[Items from a dataset]
Lemma ioapic_routes_witness :
  ∃ s1 s2, ioapicinit 1 0 ex_dev = Ret tt s1 ∧ ioapicenable 1 14 1 s1 = Ret tt s2 ∧
    (∀ i, 0 ≤ i ≤ 23 → masked s1 i) ∧ routed s2 14 1 ∧ ∀ i, 0 ≤ i ≤ 23 → i ≠ 14 → masked s2 i.
Proof. apply (ioapic_routes ex_dev 1 0 14 1); by vm_compute. Defined.

(** picenable clears the bit of the interrupt in the mask, and the last bytes it
    writes to the controllers are the two halves of the mask. *)
Lemma picenable_unmasks irq s : 0 ≤ irqmask s < 65536 → 0 ≤ irq < 16 →
  ∃ s', picenable irq s = Ret tt s' ∧
    (∀ k, 0 ≤ k < 16 → Z.testbit (irqmask s') k = Z.testbit (irqmask s) k && negb (k =? irq)) ∧
    outs s' = outs s ++ [(IO_PIC1 + 1, u8 (irqmask s')); (IO_PIC2 + 1, u8 (Z.shiftr (irqmask s') 8))].
Proof.
  intros Hm Hi. unfold picenable, picsetmask, outb, bind, gets, modify. cbn [obind]. eexists. split; [done|]. cbn. split.
  - intros k Hk. unfold u16. change 65536 with (2 ^ 16). rewrite Z.mod_pow2_bits_low by lia. rewrite Z.land_spec, Z.lnot_spec by lia.
    rewrite Z.shiftl_1_l, Z.pow2_bits_eqb by lia. by rewrite Z.eqb_sym.
  - by rewrite <- app_assoc.
Qed.
(* ===== verification/Frame.v ===== *)
(** * What the kernel leaves alone

    [keeps sw le m]: from one resumption to the next the run [m] changes the
    state by [le] only, a preorder; it never reaches one of the two panics of the
    open files and, when [sw] is false, never gives up the processor.  The
    preorder used here is [cle] on the processes: the current process and the
    descriptors stay the same, no slot in use is given up, and if memory holds
    bytes it still does.  Nearly every operation of the kernel is of this kind.

    [owp] follows a run interleaved with those of other processes. *)
From S2P Require Import Prelude Kernel CString Spinlock Kalloc Vm Proc ProcSpec Pipe Format Bytes Bio Log BlockIO Fs Syscall.

Local Open Scope Z_scope.
Local Open Scope kernel_scope.

(** The panics of filedup and fileclose. *)
Definition file_panic (msg : string) : bool := bool_decide (msg = "filedup" ∨ msg = "fileclose").

Section keeps.
  Context {S : Type} (sw : bool) (le : S → S → Prop) {PO : PreOrder le}.

(** [b] is the state in which the run last got the processor. *)
Fixpoint okeeps {A} (b : S) (o : outcome S A) : Prop :=
  match o with
  | Ret _ s => le b s
  | Panic msg _ => file_panic msg = false
  | NoFuel _ => True
  | Swtch s k => sw = true ∧ le b s ∧ ∀ s', okeeps s' (k s')
  end.

Definition keeps {A} (m : M S A) : Prop := ∀ s, okeeps s (m s).

Lemma okeeps_le {A} b b' (o : outcome S A) : le b b' → okeeps b' o → okeeps b o.
Proof.
  intros Hb. destruct o as [a s|msg s|s k|s]; cbn; try done; [by etrans|].
  intros (Hsw & Hs & Hk). split_and!; [done|by etrans|done].
Qed.

Lemma okeeps_bind {A B} b s (m : M S A) (f : A → M S B) : okeeps b (m s) → (∀ a, keeps (f a)) → okeeps b (bind m f s).
Proof.
  intros Hm Hf. unfold bind. revert b Hm. generalize (m s).
  intros o. induction o as [a s1|msg s1|s1 k IH|s1]; intros b; cbn; try done.
  - intros Hb. eapply okeeps_le; [exact Hb|]. apply Hf.
  - intros (Hsw & H1 & H2). split_and!; [done|done|]. intros s'. by apply IH.
Qed.

Lemma keeps_bind {A B} (m : M S A) (f : A → M S B) : keeps m → (∀ a, keeps (f a)) → keeps (bind m f).
Proof. intros Hm Hf s. by apply okeeps_bind. Qed.

Lemma keeps_ret {A} (a : A) : keeps (ret a).
Proof. intros s. cbn. reflexivity. Qed.
Lemma keeps_gets {A} (f : S → A) : keeps (gets f).
Proof. intros s. cbn. reflexivity. Qed.
Lemma keeps_nofuel {A} : keeps (nofuel : M S A).
Proof. by intros s. Qed.
Lemma keeps_panic {A} msg : file_panic msg = false → keeps (panic msg : M S A).
Proof. by intros H s. Qed.
Lemma keeps_modify f : (∀ s, le s (f s)) → keeps (modify f).
Proof. intros H s. apply H. Qed.

End keeps.

Lemma keeps_quiet {S A} sw (le : S → S → Prop) (m : M S A) : keeps false le m → keeps sw le m.
Proof. intros Hm s. specialize (Hm s). destruct (m s); cbn in *; try done. by destruct Hm. Qed.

WHAT YOU ARE ASKED TO DO >>
Which lines above run from the one containing "- intros k Hk." down to the one containing "bytes it still"? Repeat exactly those, both ends included, and nothing else.

FINISHED EXERCISE >>
  - intros k Hk. unfold u16. change 65536 with (2 ^ 16). rewrite Z.mod_pow2_bits_low by lia. rewrite Z.land_spec, Z.lnot_spec by lia.
    rewrite Z.shiftl_1_l, Z.pow2_bits_eqb by lia. by rewrite Z.eqb_sym.
  - by rewrite <- app_assoc.
Qed.
(* ===== verification/Frame.v ===== *)
(** * What the kernel leaves alone

    [keeps sw le m]: from one resumption to the next the run [m] changes the
    state by [le] only, a preorder; it never reaches one of the two panics of the
    open files and, when [sw] is false, never gives up the processor.  The
    preorder used here is [cle] on the processes: the current process and the
    descriptors stay the same, no slot in use is given up, and if memory holds
    bytes it still does.  Nearly every operation of the kernel is of this kind.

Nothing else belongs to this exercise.